━━━ DATA FOR THIS EXERCISE

(* ===== verification/Text.v ===== *)
(** * The texts the program prints (the [Display] implementations and the format strings)

    A text is the list of its bytes.  [display] and [lower_hex] are the formatting of unsigned
    integers by [core::fmt]: no sign, no padding, most significant digit first.  [debug_str] is
    its [{:?}] of an ASCII string. *)

From S2P Require Import Prelude Ethernet.
From Stdlib Require Ascii String.

Definition text (s : string) : list Z := (λ c, Z.of_N (Ascii.N_of_ascii c)) <$> String.list_ascii_of_string s.
Arguments text s%_string.

(** ** Integers *)

Definition digit_char (d : Z) : Z := if decide (d < 10) then 48 + d else 87 + d.

Fixpoint digits_go (fuel : nat) (b n : Z) (acc : list Z) : list Z :=
  match fuel with
  | O => acc
  | S fuel =>
      let acc := n mod b :: acc in
      if decide (n / b = 0) then acc else digits_go fuel b (n / b) acc
  end.

(** A 64-bit number has at most 64 digits in any base. *)
Definition digits (b n : Z) : list Z := digits_go 64 b n [].

(** [{}] and [{:x}]. *)
Definition display (n : Z) : list Z := digit_char <$> digits 10 n.
Definition lower_hex (n : Z) : list Z := digit_char <$> digits 16 n.

(** [{:p}] *)
Definition pointer (a : Z) : list Z := text "0x" ++ lower_hex a.

(** [{:?}] of a string. *)
Definition debug_char (c : Z) : list Z :=
  if decide (c = 34) then text "\" ++ [34]
  else if decide (c = 92) then text "\\"
  else if decide (c = 9) then text "\t"
  else if decide (c = 10) then text "\n"
  else if decide (c = 13) then text "\r"
  else if decide (c = 0) then text "\0"
  else if decide (c < 32 ∨ c = 127) then text "\u{" ++ lower_hex c ++ text "}"
  else [c].

Definition debug_str (s : list Z) : list Z := [34] ++ concat (debug_char <$> s) ++ [34].

(** [writeln!] ends the line. *)
Definition line (s : list Z) : list Z := s ++ [10].

(** ** [Display] of the program's types *)

(** [MACAddress] *)
Fixpoint colons (l : list (list Z)) : list Z :=
  match l with
  | [] => []
  | [x] => x
  | x :: l => x ++ 58 :: colons l
  end.

Definition mac_fmt (m : MACAddress) : list Z := colons (lower_hex <$> take 6 m).

(** [EtherType] *)
Definition ethertype_fmt (e : EtherType) : outcome (list Z) :=
  match e with
  | ARP => Ret (text "ARP")
  | Other bytes =>
      b0 ← index bytes 0;
      b1 ← index bytes 1;
      Ret (text "0x" ++ lower_hex b0 ++ lower_hex b1)
  end.

(** ** Numbers can be read back *)

Definition value (b : Z) (ds : list Z) : Z := foldl (λ x d, x * b + d) 0 ds.

Definition char_digit (c : Z) : option Z :=
  if decide (48 ≤ c < 58) then Some (c - 48) else if decide (97 ≤ c < 103) then Some (c - 87) else None.

Fixpoint read_digits (s : list Z) : option (list Z) :=
  match s with
  | [] => Some []
  | c :: s => d ← char_digit c; ds ← read_digits s; Some (d :: ds)
  end.

Definition read_hex (s : list Z) : option Z := value 16 <$> read_digits s.

(** The parts between the colons. *)
Fixpoint split_colons (s : list Z) : list (list Z) :=
  match s with
  | [] => [[]]
  | c :: s =>
      if decide (c = 58) then [] :: split_colons s
      else match split_colons s with
           | [] => [[c]]
           | x :: l => (c :: x) :: l
           end
  end.

Fixpoint read_all (l : list (list Z)) : option (list Z) :=
  match l with
  | [] => Some []
  | s :: l => n ← read_hex s; ns ← read_all l; Some (n :: ns)
  end.

Definition read_mac (s : list Z) : option (list Z) := read_all (split_colons s).

Lemma digits_go_value fuel b n acc : 1 < b → 0 ≤ n < b ^ Z.of_nat fuel →
  foldl (λ x d, x * b + d) 0 (digits_go fuel b n acc) = foldl (λ x d, x * b + d) n acc.
Proof.
  intros Hb. revert n acc. induction fuel as [|fuel IH]; intros n acc Hn; cbn [digits_go].
  - change (b ^ Z.of_nat 0) with 1 in Hn. by replace n with 0 by lia.
  - rewrite Nat2Z.inj_succ, Z.pow_succ_r in Hn by lia. pose proof (Z.div_mod n b).
    case_decide as Hd; cbn [foldl].
    + f_equal. lia.
    + rewrite IH; [cbn [foldl]; f_equal; lia|].
      split; [apply Z.div_pos; lia|apply Z.div_lt_upper_bound; lia].
Qed.

Lemma digits_go_range fuel b n acc : 1 < b → Forall (λ d, 0 ≤ d < b) acc →
  Forall (λ d, 0 ≤ d < b) (digits_go fuel b n acc).
Proof.
  intros Hb. revert n acc. induction fuel as [|fuel IH]; intros n acc Hacc; cbn [digits_go]; [done|].
  pose proof (Z.mod_pos_bound n b). case_decide; [|apply IH]; (constructor; [lia|done]).
Qed.

Lemma digits_value b n : 1 < b → 0 ≤ n < 2 ^ 64 → value b (digits b n) = n.
Proof.
  intros Hb Hn. unfold value, digits. rewrite digits_go_value; [done|done|].
  split; [lia|]. eapply Z.lt_le_trans; [apply Hn|]. apply Z.pow_le_mono_l. lia.
Qed.

Lemma digits_range b n : 1 < b → Forall (λ d, 0 ≤ d < b) (digits b n).
Proof. intros Hb. by apply digits_go_range. Qed.

Lemma char_digit_char d : 0 ≤ d < 16 → char_digit (digit_char d) = Some d.
Proof.
  intros Hd. unfold char_digit, digit_char. destruct (decide (d < 10)).
  - rewrite decide_True by lia. f_equal. lia.
  - rewrite (decide_False (P := 48 ≤ _ < 58)), decide_True by lia. f_equal. lia.
Qed.

Lemma read_digit_chars ds : Forall (λ d, 0 ≤ d < 16) ds → read_digits (digit_char <$> ds) = Some ds.
Proof.
  induction 1 as [|d ds Hd _ IH]; [done|]. rewrite fmap_cons. cbn [read_digits].
  rewrite char_digit_char, IH by done. done.
Qed.

Lemma read_lower_hex n : 0 ≤ n < 2 ^ 64 → read_hex (lower_hex n) = Some n.
Proof.
  intros Hn. unfold read_hex, lower_hex. rewrite read_digit_chars by (by apply digits_range).
  change (Some (value 16 (digits 16 n)) = Some n). by rewrite digits_value.
Qed.

(** Digits have no colon in them. *)
Lemma lower_hex_colon n : Forall (λ c, c ≠ 58) (lower_hex n).
Proof.
  unfold lower_hex. apply Forall_fmap. eapply Forall_impl; [by apply (digits_range 16 n)|].
  intros d Hd. unfold digit_char. cbn. case_decide; lia.
Qed.

Lemma split_colons_word s : Forall (λ c, c ≠ 58) s → split_colons s = [s].
Proof. induction 1 as [|c s Hc _ IH]; [done|]. cbn [split_colons]. by rewrite decide_False, IH by done. Qed.

Lemma split_colons_app s rest : Forall (λ c, c ≠ 58) s → split_colons (s ++ 58 :: rest) = s :: split_colons rest.
Proof.
  induction 1 as [|c s Hc _ IH]; [done|]. cbn [split_colons app]. by rewrite decide_False, IH by done.
Qed.

Lemma split_join l : l ≠ [] → Forall (Forall (λ c, c ≠ 58)) l → split_colons (colons l) = l.
Proof.
  intros Hl H. induction H as [|s l Hs _ IH]; [done|]. destruct l as [|s' l]; [by apply split_colons_word|].
  change (colons (s :: s' :: l)) with (s ++ 58 :: colons (s' :: l)). rewrite split_colons_app by done. by rewrite IH.
Qed.

Lemma read_all_hex ns : Forall (fits 64) ns → read_all (lower_hex <$> ns) = Some ns.
Proof.
  induction 1 as [|n ns Hn _ IH]; [done|]. rewrite fmap_cons. cbn [read_all].
  rewrite read_lower_hex, IH by exact Hn. done.
Qed.

(** A hardware address can be read back from what [Display] prints: six numbers in
    hexadecimal, without leading zeroes, with colons between them.  No two addresses print
    alike. *)
Theorem mac_display_roundtrip (m : MACAddress) : length m = 6%nat → Forall (fits 8) m → read_mac (mac_fmt m) = Some m.
Proof.
  intros Hlen Hm. unfold read_mac, mac_fmt. rewrite take_ge by lia. rewrite split_join.
  - apply read_all_hex. eapply Forall_impl; [exact Hm|]. unfold fits. intros n. lia.
  - by destruct m.
  - apply Forall_fmap, Forall_forall. intros n _. apply lower_hex_colon.
Qed.

Lemma mac_display_roundtrip_witness :
  mac_fmt [0x52; 0x54; 0; 0x12; 0x34; 0x5] = text "52:54:0:12:34:5" ∧
  read_mac (text "52:54:0:12:34:5") = Some [0x52; 0x54; 0; 0x12; 0x34; 0x5].
Proof.
  split; [reflexivity|]. apply (mac_display_roundtrip [0x52; 0x54; 0; 0x12; 0x34; 0x5]); [reflexivity|].
  repeat (apply Forall_cons_2; [unfold fits; lia|]). apply Forall_nil_2.
Defined.

(** The two bytes of an EtherType are printed side by side without padding: IPv4, [0x0800],
    prints as [0x80], and different types print alike. *)
Lemma ethertype_display_ambiguous :
  ethertype_fmt (Other [0x08; 0x00]) = Ret (text "0x80") ∧
  ethertype_fmt (Other [0x12; 0x03]) = Ret (text "0x123") ∧ ethertype_fmt (Other [0x01; 0x23]) = Ret (text "0x123").
Proof. by vm_compute. Qed.

(** Decimal numbers are digits only, and at least one. *)
Lemma display_chars n : Forall (λ c, 48 ≤ c < 58) (display n).
Proof.
  unfold display. apply Forall_fmap. eapply Forall_impl; [by apply (digits_range 10 n)|].
  intros d [? ?]. change (48 ≤ digit_char d < 58). unfold digit_char. rewrite decide_True by lia. lia.
Qed.

Lemma digits_go_length fuel b n acc : (length (digits_go fuel b n acc) ≤ fuel + length acc)%nat.
Proof.
  revert n acc. induction fuel as [|fuel IH]; intros n acc; cbn [digits_go]; [lia|].
  case_decide; [cbn; lia|]. specialize (IH (n / b) (n mod b :: acc)). cbn [length] in IH. lia.
Qed.

Lemma display_length n : (length (display n) ≤ 64)%nat.
Proof. unfold display, digits. rewrite length_fmap. pose proof (digits_go_length 64 10 n []). cbn in *. lia. Qed.

Lemma lower_hex_chars n : Forall (λ c, 48 ≤ c < 103) (lower_hex n) ∧ (length (lower_hex n) ≤ 64)%nat.
Proof.
  split.
  - unfold lower_hex. apply Forall_fmap. eapply Forall_impl; [by apply (digits_range 16 n)|].
    intros d [? ?]. change (48 ≤ digit_char d < 103). unfold digit_char. case_decide; lia.
  - unfold lower_hex, digits. rewrite length_fmap. pose proof (digits_go_length 64 16 n []). cbn in *. lia.
Qed.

━━━━━━

* **AIM OF THE EXERCISE**
Please output only the lines from the first line of the entries through the line with "Definition pointer (a", both included, exactly as written.

* **RESPONSE FOR THIS EXERCISE**
(* ===== verification/Text.v ===== *)
(** * The texts the program prints (the [Display] implementations and the format strings)

    A text is the list of its bytes.  [display] and [lower_hex] are the formatting of unsigned
    integers by [core::fmt]: no sign, no padding, most significant digit first.  [debug_str] is
    its [{:?}] of an ASCII string. *)

From S2P Require Import Prelude Ethernet.
From Stdlib Require Ascii String.

Definition text (s : string) : list Z := (λ c, Z.of_N (Ascii.N_of_ascii c)) <$> String.list_ascii_of_string s.
Arguments text s%_string.

(** ** Integers *)

Definition digit_char (d : Z) : Z := if decide (d < 10) then 48 + d else 87 + d.

Fixpoint digits_go (fuel : nat) (b n : Z) (acc : list Z) : list Z :=
  match fuel with
  | O => acc
  | S fuel =>
      let acc := n mod b :: acc in
      if decide (n / b = 0) then acc else digits_go fuel b (n / b) acc
  end.

(** A 64-bit number has at most 64 digits in any base. *)
Definition digits (b n : Z) : list Z := digits_go 64 b n [].

(** [{}] and [{:x}]. *)
Definition display (n : Z) : list Z := digit_char <$> digits 10 n.
Definition lower_hex (n : Z) : list Z := digit_char <$> digits 16 n.

(** [{:p}] *)
Definition pointer (a : Z) : list Z := text "0x" ++ lower_hex a.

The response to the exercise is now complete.